→ **Task**: Show every line in the material below in which the string "ProfileBackground" appears.

→ **The input**:
(* ===== verification/Users.v ===== *)
(** * Users (module [users] of [revolt-database])

    The user model of [models/users/model.rs] with its pure methods, and the users
    table of the reference driver ([models/users/ops/reference.rs]). The handlers that
    change relationships are in [Relationships.v]. *)

From S2P Require Import Prelude Errors Permissions Files.
From stdpp Require Import base list gmap strings.
From Stdlib Require Import ZArith.

Module FieldsUser.
Inductive t : Type :=
| Avatar | StatusText | StatusPresence | ProfileContent | ProfileBackground
| DisplayName | Pronouns | Suspension | None.
#[global] Instance t_eq_dec : EqDecision t.
Proof. solve_decision. Defined.
End FieldsUser.

Module Relationship.
Record t : Type := mk { id : string; status : RelationshipStatus.t }.
#[global] Instance t_eq_dec : EqDecision t.
Proof. solve_decision. Defined.
End Relationship.

Module Presence.
Inductive t : Type := Online | Idle | Focus | Busy | Invisible.
#[global] Instance t_eq_dec : EqDecision t.
Proof. solve_decision. Defined.
End Presence.

Module UserStatus.
Record t : Type := mk { text : option string; presence : option Presence.t }.
End UserStatus.

Module UserProfile.
Record t : Type := mk {
  content : option string;
  background : option File.t;
  avatar_decoration : option string
}.
End UserProfile.

Module BotInformation.
Record t : Type := mk { owner : string }.
End BotInformation.

Module UserHint.
Inductive t : Type := Any | Bot | User.
End UserHint.

Module User.
Record t : Type := mk {
  id : string;
  username : string;
  discriminator : string;
  display_name : option string;
  pronouns : option string;
  avatar : option File.t;
  relations : option (list Relationship.t);
  badges : option Z;
  status : option UserStatus.t;
  profile : option UserProfile.t;
  flags : option Z;
  privileged : bool;
  bot : option BotInformation.t;
  suspended_until : option Z;
  last_acknowledged_policy_change : Z
}.

(** [impl Default for User] *)
Definition default : t :=
  mk "" "" "0000" None None None None None None None None false None None 0.

Definition set_relations (u : t) (r : option (list Relationship.t)) : t :=
  mk (id u) (username u) (discriminator u) (display_name u) (pronouns u) (avatar u) r
     (badges u) (status u) (profile u) (flags u) (privileged u) (bot u)
     (suspended_until u) (last_acknowledged_policy_change u).
Definition set_status (u : t) (s : option UserStatus.t) : t :=
  mk (id u) (username u) (discriminator u) (display_name u) (pronouns u) (avatar u)
     (relations u) (badges u) s (profile u) (flags u) (privileged u) (bot u)
     (suspended_until u) (last_acknowledged_policy_change u).
Definition set_profile (u : t) (p : option UserProfile.t) : t :=
  mk (id u) (username u) (discriminator u) (display_name u) (pronouns u) (avatar u)
     (relations u) (badges u) (status u) p (flags u) (privileged u) (bot u)
     (suspended_until u) (last_acknowledged_policy_change u).

(** Get the relationship with another user *)
Definition relationship_with (self : t) (user_b : string) : RelationshipStatus.t :=
  if bool_decide (id self = user_b) then RelationshipStatus.User else
  match relations self with
  | Some relations =>
      match List.find (λ x, bool_decide (Relationship.id x = user_b)) relations with
      | Some relationship => Relationship.status relationship
      | None => RelationshipStatus.None
      end
  | None => RelationshipStatus.None
  end.

Definition is_friends_with (self : t) (user_b : string) : bool :=
  match relationship_with self user_b with
  | RelationshipStatus.Friend | RelationshipStatus.User => true
  | _ => false
  end.

(** Remove a field from User object *)
Definition remove_field (self : t) (field : FieldsUser.t) : t :=
  match field with
  | FieldsUser.Avatar =>
      mk (id self) (username self) (discriminator self) (display_name self) (pronouns self)
         None (relations self) (badges self) (status self) (profile self) (flags self)
         (privileged self) (bot self) (suspended_until self)
         (last_acknowledged_policy_change self)
  | FieldsUser.StatusText =>
      match status self with
      | Some x => set_status self (Some (UserStatus.mk None (UserStatus.presence x)))
      | None => self
      end
  | FieldsUser.StatusPresence =>
      match status self with
      | Some x => set_status self (Some (UserStatus.mk (UserStatus.text x) None))
      | None => self
      end
  | FieldsUser.ProfileContent =>
      match profile self with
      | Some x => set_profile self (Some (UserProfile.mk None (UserProfile.background x)
                                            (UserProfile.avatar_decoration x)))
      | None => self
      end
  | FieldsUser.ProfileBackground =>
      match profile self with
      | Some x => set_profile self (Some (UserProfile.mk (UserProfile.content x) None
                                            (UserProfile.avatar_decoration x)))
      | None => self
      end
  | FieldsUser.DisplayName =>
      mk (id self) (username self) (discriminator self) None (pronouns self)
         (avatar self) (relations self) (badges self) (status self) (profile self)
         (flags self) (privileged self) (bot self) (suspended_until self)
         (last_acknowledged_policy_change self)
  | FieldsUser.Pronouns =>
      mk (id self) (username self) (discriminator self) (display_name self) None
         (avatar self) (relations self) (badges self) (status self) (profile self)
         (flags self) (privileged self) (bot self) (suspended_until self)
         (last_acknowledged_policy_change self)
  | FieldsUser.Suspension =>
      mk (id self) (username self) (discriminator self) (display_name self) (pronouns self)
         (avatar self) (relations self) (badges self) (status self) (profile self)
         (flags self) (privileged self) (bot self) None
         (last_acknowledged_policy_change self)
  | FieldsUser.None => self
  end.
End User.

Module PartialUser.
(** The partial form the derive macro generates: every field optional. *)
Record t : Type := mk {
  id : option string;
  username : option string;
  discriminator : option string;
  display_name : option string;
  pronouns : option string;
  avatar : option File.t;
  relations : option (list Relationship.t);
  badges : option Z;
  status : option UserStatus.t;
  profile : option UserProfile.t;
  flags : option Z;
  privileged : option bool;
  bot : option BotInformation.t;
  suspended_until : option Z;
  last_acknowledged_policy_change : option Z
}.
Definition default : t :=
  mk None None None None None None None None None None None None None None None.
End PartialUser.

(** [relations.retain(|relation| relation.id != target_id)] *)
Definition drop_relation (target_id : string) (l : list Relationship.t) : list Relationship.t :=
  List.filter (λ r, negb (bool_decide (Relationship.id r = target_id))) l.

(** ** The users table of the reference driver *)

Module UsersTable.
Abbreviation table := (gmap string User.t).
Abbreviation T := (M ErrorType.t table).

Definition insert_user (user : User.t) : T unit :=
  table_insert (User.id user) user (create_database_error "insert" "user").

Definition fetch_user (id : string) : T User.t := table_fetch id ErrorType.NotFound.

Definition fetch_user_by_username `{HashIter, Lowercase} (username discriminator : string) :
    T User.t :=
  λ users,
    (ok_or (List.find (λ user,
        bool_decide (to_lowercase (User.username user) = to_lowercase username) &&
        bool_decide (User.discriminator user = discriminator)) (hash_values users))
      ErrorType.NotFound, users).

Definition fetch_users (ids : list string) : T (list User.t) :=
  table_fetch_all ids ErrorType.NotFound.

Definition fetch_discriminators_in_use `{HashIter, Lowercase} (username : string) :
    T (list string) :=
  λ users,
    (Ok (User.discriminator <$>
         List.filter (λ user,
           bool_decide (to_lowercase (User.username user) = to_lowercase username))
           (hash_values users)), users).

(** [todo!()] in the reference driver *)
Definition fetch_mutual_user_ids (user_a user_b : string) : T (list string) := panic.
Definition fetch_mutual_channel_ids (user_a user_b : string) : T (list string) := panic.
Definition fetch_mutual_server_ids (user_a user_b : string) : T (list string) := panic.

Definition update_user `{OptionalStruct User.t PartialUser.t} (id : string)
    (partial : PartialUser.t) (remove : list FieldsUser.t) : T unit :=
  table_update id
    (λ user, apply_options (fold_left User.remove_field remove user) partial)
    ErrorType.NotFound.

Definition pull_relationship (user_id target_id : string) : T unit :=
  table_update user_id
    (λ user, match User.relations user with
             | Some relations => User.set_relations user (Some (drop_relation target_id relations))
             | None => user
             end) ErrorType.NotFound.

Definition set_relationship (user_id target_id : string)
    (relationship : RelationshipStatus.t) : T unit :=
  match relationship with
  | RelationshipStatus.User | RelationshipStatus.None => pull_relationship user_id target_id
  | _ =>
      table_update user_id
        (λ user,
          let relation := Relationship.mk target_id relationship in
          match User.relations user with
          | Some relations =>
              User.set_relations user (Some (drop_relation target_id relations ++ [relation]))
          | None => User.set_relations user (Some [relation])
          end) ErrorType.NotFound
  end.

Definition delete_user (id : string) : T unit := table_delete id ErrorType.NotFound.

Definition delete_user_private_data (id : string) : T unit := mret tt.

Definition clear_user_relationships (target_id : string) (user_ids : list string) : T unit :=
  modify (λ users,
    fold_left (λ users user_id,
      match users !! user_id with
      | Some user =>
          match User.relations user with
          | Some relations =>
              <[user_id := User.set_relations user (Some (drop_relation target_id relations))]> users
          | None => users
          end
      | None => users
      end) user_ids users).
End UsersTable.

(** ** Lemmas *)

Lemma set_relations_id u r : User.id (User.set_relations u r) = User.id u.
Proof. done. Qed.

(** The effect of writing one relation: the relation to [target] becomes [s] (or
    disappears when [s] is [None] or [User]); relations to others are kept. *)
Definition with_relation (target : string) (s : RelationshipStatus.t) (u : User.t) : User.t :=
  match s with
  | RelationshipStatus.User | RelationshipStatus.None =>
      match User.relations u with
      | Some l => User.set_relations u (Some (drop_relation target l))
      | None => u
      end
  | _ =>
      User.set_relations u
        (Some (match User.relations u with Some l => drop_relation target l | None => [] end
               ++ [Relationship.mk target s]))
  end.

Lemma set_relationship_spec user_id target_id s m :
  UsersTable.set_relationship user_id target_id s m =
  table_update user_id (with_relation target_id s) ErrorType.NotFound m.
Proof.
  unfold UsersTable.set_relationship, UsersTable.pull_relationship, table_update, with_relation.
  destruct s; destruct (m !! user_id) as [u|]; try done; by destruct (User.relations u).
Qed.

Lemma find_drop_relation_same target l :
  List.find (λ x, bool_decide (Relationship.id x = target)) (drop_relation target l) = None.
Proof.
  induction l as [|r l IH]; simpl; [done|].
  destruct (bool_decide (Relationship.id r = target)) eqn:E; simpl; [done|by rewrite E].
Qed.

Lemma find_drop_relation_other target other l : target ≠ other →
  List.find (λ x, bool_decide (Relationship.id x = other)) (drop_relation target l) =
  List.find (λ x, bool_decide (Relationship.id x = other)) l.
Proof.
  intros Hne. induction l as [|r l IH]; simpl; [done|].
  destruct (bool_decide (Relationship.id r = target)) eqn:E; simpl.
  - apply bool_decide_eq_true in E. by rewrite bool_decide_eq_false_2 by congruence.
  - by rewrite IH.
Qed.

Lemma find_app_relation target l1 l2 :
  List.find (λ x, bool_decide (Relationship.id x = target)) (l1 ++ l2) =
  match List.find (λ x, bool_decide (Relationship.id x = target)) l1 with
  | Some r => Some r
  | None => List.find (λ x, bool_decide (Relationship.id x = target)) l2
  end.
Proof.
  induction l1 as [|r l1 IH]; simpl; [done|]. by destruct (bool_decide _).
Qed.

(** The status that is stored for [s]: [User] is stored as no relation. *)
Definition stored_status (s : RelationshipStatus.t) : RelationshipStatus.t :=
  match s with RelationshipStatus.User => RelationshipStatus.None | _ => s end.

Lemma with_relation_id target s u : User.id (with_relation target s u) = User.id u.
Proof. destruct s; simpl; try done; by destruct (User.relations u). Qed.

Lemma relationship_with_set target s u : User.id u ≠ target →
  User.relationship_with (with_relation target s u) target = stored_status s.
Proof.
  intros Hne. unfold User.relationship_with. rewrite with_relation_id.
  rewrite bool_decide_eq_false_2 by done.
  destruct s; simpl; destruct (User.relations u) eqn:E; simpl; rewrite ?E;
    rewrite ?find_app_relation, ?find_drop_relation_same; simpl;
    try rewrite bool_decide_eq_true_2 by done; done.
Qed.

Lemma relationship_with_set_other target other s u : target ≠ other →
  User.relationship_with (with_relation target s u) other = User.relationship_with u other.
Proof.
  intros Hne. unfold User.relationship_with. rewrite with_relation_id.
  destruct (bool_decide (User.id u = other)); [done|].
  destruct s; simpl; destruct (User.relations u) eqn:E; simpl; rewrite ?E; try done;
    rewrite ?find_app_relation, ?find_drop_relation_other by done; simpl;
    rewrite ?(bool_decide_eq_false_2 (target = other)) by done; simpl; try done;
    by destruct (List.find _ _).
Qed.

→ **Result for this exercise**:
| Avatar | StatusText | StatusPresence | ProfileContent | ProfileBackground
  | FieldsUser.ProfileBackground =>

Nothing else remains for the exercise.